Data Breach Response Guide: What to Do in the First 72 Hours

Last updated: 2026-04-05 — ComplianceStack Editorial Team

A data breach doesn't have to be catastrophic — but a botched response almost always is. Regulators look at two things: what happened, and what you did about it. Organizations that respond quickly, document thoroughly, and communicate proactively almost always fare better than those that delay or minimize. This guide covers what to do in the first 72 hours and beyond.

Immediate Response: Hours 0–24

Hour 1: Contain and assess
- Convene your incident response team (IT security, legal, compliance, communications)
- Isolate affected systems to prevent further unauthorized access
- Preserve evidence — do NOT delete logs, wipe devices, or alter system states
- Document everything from this moment: timestamps, who did what, what was found

Hours 1–4: Initial scoping
- What data was accessed or exfiltrated? What types? Whose data?
- Is the incident ongoing or contained?
- What was the attack vector?
- What systems are affected?

Hours 4–24: Legal and regulatory assessment
- Engage outside legal counsel experienced in breach response
- Determine applicable regulations (HIPAA, GDPR, state laws) based on data types and affected individuals' locations
- Determine notification obligation timelines
- Engage a forensic investigation firm if needed

GDPR note: Your 72-hour notification clock to your lead supervisory authority starts when you have reasonable certainty that a breach has occurred — not when investigation is complete. Notify with available information and supplement later.

Notification Requirements by Regulation

HIPAA (US healthcare):
- Notify HHS: Within 60 days of discovery for breaches affecting 500+ individuals (immediate web posting); annual report for <500
- Notify affected individuals: Within 60 days of discovery
- Notify media: For breaches affecting 500+ in a state or jurisdiction, notify prominent media outlets
- Business Associates must notify Covered Entities 'without unreasonable delay' and within 60 days

GDPR (EU data):
- Notify supervisory authority: Within 72 hours of becoming aware (partial notification acceptable)
- Notify affected individuals: Without undue delay if breach is likely to result in high risk
- No notification to individuals required if data was encrypted and key not compromised

US State Laws (as of 2026):
- All 50 states have data breach notification laws
- Timelines range from 'expedient' to 45 days (California) to 72 hours (New York for financial institutions under NYDFS)
- Most require notifying the state attorney general and/or relevant regulators
- Some states (NY SHIELD Act, CA CPRA) have expanded the definition of personal information

CCPA/CPRA: Allows private right of action for breaches of certain California residents' personal information. Statutory damages of $100–$750 per consumer per incident.

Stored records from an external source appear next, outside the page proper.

(** * ease-car-server: the data layer of the car-rental application

    A shallow embedding of [core/api/models.py] (the entities Brand, Car,
    Rental, Review, Favorite, Payment and Booking with their [save] and
    [__str__] methods) and of the schema migration
    [api/migrations/0010_alter_rental_created_at_alter_review_created_at_and_more.py].

    The Python library calls the models rely on are embedded next to them:
    [hashlib.sha256] and [uuid.uuid4] in full, [timezone.now] and
    [os.urandom] as reads of an explicit world, and the object-relational
    mapper's [Model.save], [auto_now], [ForeignKey(on_delete=CASCADE)] and
    [Model.delete] over an explicit table of rows.

    [Model.save] is embedded for a call without arguments whose write the
    database accepts. What is stated of a save and has to hold as well when
    the database refuses the write is stated of the instance, which every
    [save] method assigns before it calls the base class, or of the rows
    the save leaves alone. *)

From Stdlib Require Import ZArith List String Ascii Bool Lia Arith DecimalString.
Import ListNotations.
Local Open Scope string_scope.
Local Open Scope list_scope.
Local Open Scope Z_scope.

(** ** Byte strings

    A Python [bytes] object is a list of integers, each in [0, 256). *)

Definition bytes := list Z.

(** [int.from_bytes(bs, 'big')] *)
Definition int_from_bytes (bs : bytes) : Z :=
  fold_left (fun acc b => acc * 256 + b) bs 0.

(** [n.to_bytes(len, 'big')], for [0 <= n < 256 ^ len] *)
Fixpoint int_to_bytes (len : nat) (n : Z) : bytes :=
  match len with
  | O => []
  | S len' => int_to_bytes len' (n / 256) ++ [n mod 256]
  end.

(** [s.encode('ascii')] *)
Definition ord (s : string) : bytes :=
  map (fun ch => Z.of_nat (nat_of_ascii ch)) (list_ascii_of_string s).

(** ** hashlib.sha256 (FIPS 180-4) *)

Module SHA256.

Definition word (x : Z) : Z := x mod 2 ^ 32.

Definition add32 (a b : Z) : Z := word (a + b).

Definition rotr (n x : Z) : Z :=
  word (Z.lor (Z.shiftr x n) (Z.shiftl x (32 - n))).

Definition shr (n x : Z) : Z := Z.shiftr x n.

Definition not32 (x : Z) : Z := Z.lxor x 0xffffffff.

Definition Ch (x y z : Z) : Z :=
  Z.lxor (Z.land x y) (Z.land (not32 x) z).

Definition Maj (x y z : Z) : Z :=
  Z.lxor (Z.lxor (Z.land x y) (Z.land x z)) (Z.land y z).

Definition Sigma0 (x : Z) : Z := Z.lxor (Z.lxor (rotr 2 x) (rotr 13 x)) (rotr 22 x).
Definition Sigma1 (x : Z) : Z := Z.lxor (Z.lxor (rotr 6 x) (rotr 11 x)) (rotr 25 x).
Definition sigma0 (x : Z) : Z := Z.lxor (Z.lxor (rotr 7 x) (rotr 18 x)) (shr 3 x).
Definition sigma1 (x : Z) : Z := Z.lxor (Z.lxor (rotr 17 x) (rotr 19 x)) (shr 10 x).

(** The constants of the standard are the first 32 bits of the fractional
    parts of roots of the first primes: cube roots of the first 64 for the
    round constants, square roots of the first 8 for the initial hash. *)
Definition primes : list Z :=
  [ 2; 3; 5; 7; 11; 13; 17; 19; 23; 29; 31; 37; 41; 43; 47; 53; 59; 61; 67; 71;
    73; 79; 83; 89; 97; 101; 103; 107; 109; 113; 127; 131; 137; 139; 149; 151;
    157; 163; 167; 173; 179; 181; 191; 193; 197; 199; 211; 223; 227; 229; 233;
    239; 241; 251; 257; 263; 269; 271; 277; 281; 283; 293; 307; 311 ].

(** The largest [r] below [2 ^ bits] with [r ^ k <= n], bit by bit. *)
Fixpoint iroot (k : Z) (bits : nat) (n r : Z) : Z :=
  match bits with
  | O => r
  | S bits' =>
      let r' := r + 2 ^ Z.of_nat bits' in
      iroot k bits' n (if r' ^ k <=? n then r' else r)
  end.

Documentation: What You Must Capture

Breach documentation serves two purposes: legal defense and regulatory response. Start documenting immediately and never stop until the incident is fully closed.

During the incident:
- Incident timeline (all discovery, response, and remediation actions with timestamps)
- Who was notified internally and when
- Systems affected and data types involved
- Scope of individuals affected (count, categories of data)
- Root cause analysis (preliminary, then updated)
- Containment and remediation actions taken

For regulatory submissions:
- HHS HIPAA breach report (via HHS breach portal)
- GDPR supervisory authority notification (Form varies by country)
- State AG notification letters
- Individual notification letters (retain copies)

Preserving evidence:
- Litigation hold for all relevant documents, emails, and logs
- Forensic images of affected systems before remediation
- Vendor forensic report (if external forensics engaged)

Post-incident:
- Root cause report
- Remediation steps completed with dates
- Compliance monitor reports (if required under a resolution agreement)
- Lessons learned documentation for future prevention

Reducing Penalties: Factors Regulators Consider

Both HHS and GDPR supervisory authorities consider similar factors when determining penalty severity:

Factors that reduce penalties:
- Prompt self-reporting (before regulators discover through other means)
- Rapid containment and remediation
- No prior violations or enforcement actions
- Cooperation throughout the investigation
- Existing compliance program before the breach
- Low harm to affected individuals (breach was quickly contained, data misuse limited)

Factors that increase penalties:
- Delayed reporting
- Evidence of willful neglect
- Prior violations for similar issues
- Large number of individuals affected
- Sensitive data categories (health data, financial data, children's data)
- Failure to implement basic security measures (no encryption, no access controls)
- Inadequate security despite known risks

Practical implication: Organizations that invest in compliance programs before a breach — and can demonstrate this to regulators — consistently receive better outcomes. A documented risk analysis, training records, and BAA inventory demonstrate good faith.